• **Provided entries**
(** The least key is the time of a fetched bar, and no bar is earlier. *)
Lemma min_key_spec fetched e : min_key fetched = Some e →
  e ∈ fetched.*1 ∧ ∀ t, t ∈ fetched.*1 → e <= t.
Proof.
  destruct fetched as [|[t0 b] rest]; [done|]. simpl. intros [= <-]. split.
  - rewrite elem_of_cons. apply foldl_min_in.
  - intros t. rewrite elem_of_cons. apply foldl_min_le.
Qed.

(** A window that was not refused: a boundary left unfilled precedes every bar the
    venue sent, and the newest one is not left out. *)
Lemma reject_incomplete_ok k missing bars newest :
  reject_incomplete k missing (by_timestamp bars) newest = Ok tt →
  ∀ t, t ∈ missing → dict_get t (by_timestamp bars) = None →
    t ≠ newest ∧ ∀ b, b ∈ bars → t < bar_timestamp b.
Proof.
  unfold reject_incomplete. set (unfilled := unfilled_of missing (by_timestamp bars)).
  intros Hok t Ht Hn. assert (t ∈ unfilled) as Hin by (apply list_elem_of_filter; done).
  destruct unfilled as [|t0 rest] eqn:Hu; [by apply not_elem_of_nil in Hin|].
  destruct (_ || _) eqn:Hb in Hok; [done|]. clear Hok.
  apply orb_false_iff in Hb as [Hholes Hnewest]. apply bool_decide_eq_false in Hnewest.
  split; [by intros ->; apply Hnewest|]. intros b Hbin.
  assert (bar_timestamp b ∈ (by_timestamp bars).*1) as Hkey.
  { apply by_timestamp_keys, list_elem_of_fmap. by exists b. }
  destruct (min_key (by_timestamp bars)) as [e|] eqn:He.
  2: { destruct (by_timestamp bars) as [|[]]; [|done]. simpl in Hkey. by apply not_elem_of_nil in Hkey. }
  destruct (min_key_spec _ _ He) as [Hein Hle].
  apply negb_false_iff, bool_decide_eq_true in Hholes.
  assert (¬ e < t) as Hge.
  { intros Hlt. assert (t ∈ filter (λ t, e < t) (t0 :: rest)) as Hf by (by apply list_elem_of_filter).
    rewrite Hholes in Hf. by apply not_elem_of_nil in Hf. }
  assert (t ≠ e) as Hne by (intros ->; by apply dict_get_key in Hn).
  specialize (Hle _ Hkey). lia.
Qed.

Section fresh.
Context {W : Type} `{StoreLaws W}.
Context (instruments : InstrumentCache) (default_type_for : option (string → res exn (option string))).
Implicit Types k : series.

• **Work task**
Without changing anything, repeat every record above.

• **Task response**
(** The least key is the time of a fetched bar, and no bar is earlier. *)
Lemma min_key_spec fetched e : min_key fetched = Some e →
  e ∈ fetched.*1 ∧ ∀ t, t ∈ fetched.*1 → e <= t.
Proof.
  destruct fetched as [|[t0 b] rest]; [done|]. simpl. intros [= <-]. split.
  - rewrite elem_of_cons. apply foldl_min_in.
  - intros t. rewrite elem_of_cons. apply foldl_min_le.
Qed.

(** A window that was not refused: a boundary left unfilled precedes every bar the
    venue sent, and the newest one is not left out. *)
Lemma reject_incomplete_ok k missing bars newest :
  reject_incomplete k missing (by_timestamp bars) newest = Ok tt →
  ∀ t, t ∈ missing → dict_get t (by_timestamp bars) = None →
    t ≠ newest ∧ ∀ b, b ∈ bars → t < bar_timestamp b.
Proof.
  unfold reject_incomplete. set (unfilled := unfilled_of missing (by_timestamp bars)).
  intros Hok t Ht Hn. assert (t ∈ unfilled) as Hin by (apply list_elem_of_filter; done).
  destruct unfilled as [|t0 rest] eqn:Hu; [by apply not_elem_of_nil in Hin|].
  destruct (_ || _) eqn:Hb in Hok; [done|]. clear Hok.
  apply orb_false_iff in Hb as [Hholes Hnewest]. apply bool_decide_eq_false in Hnewest.
  split; [by intros ->; apply Hnewest|]. intros b Hbin.
  assert (bar_timestamp b ∈ (by_timestamp bars).*1) as Hkey.
  { apply by_timestamp_keys, list_elem_of_fmap. by exists b. }
  destruct (min_key (by_timestamp bars)) as [e|] eqn:He.
  2: { destruct (by_timestamp bars) as [|[]]; [|done]. simpl in Hkey. by apply not_elem_of_nil in Hkey. }
  destruct (min_key_spec _ _ He) as [Hein Hle].
  apply negb_false_iff, bool_decide_eq_true in Hholes.
  assert (¬ e < t) as Hge.
  { intros Hlt. assert (t ∈ filter (λ t, e < t) (t0 :: rest)) as Hf by (by apply list_elem_of_filter).
    rewrite Hholes in Hf. by apply not_elem_of_nil in Hf. }
  assert (t ≠ e) as Hne by (intros ->; by apply dict_get_key in Hn).
  specialize (Hle _ Hkey). lia.
Qed.

Section fresh.
Context {W : Type} `{StoreLaws W}.
Context (instruments : InstrumentCache) (default_type_for : option (string → res exn (option string))).
Implicit Types k : series.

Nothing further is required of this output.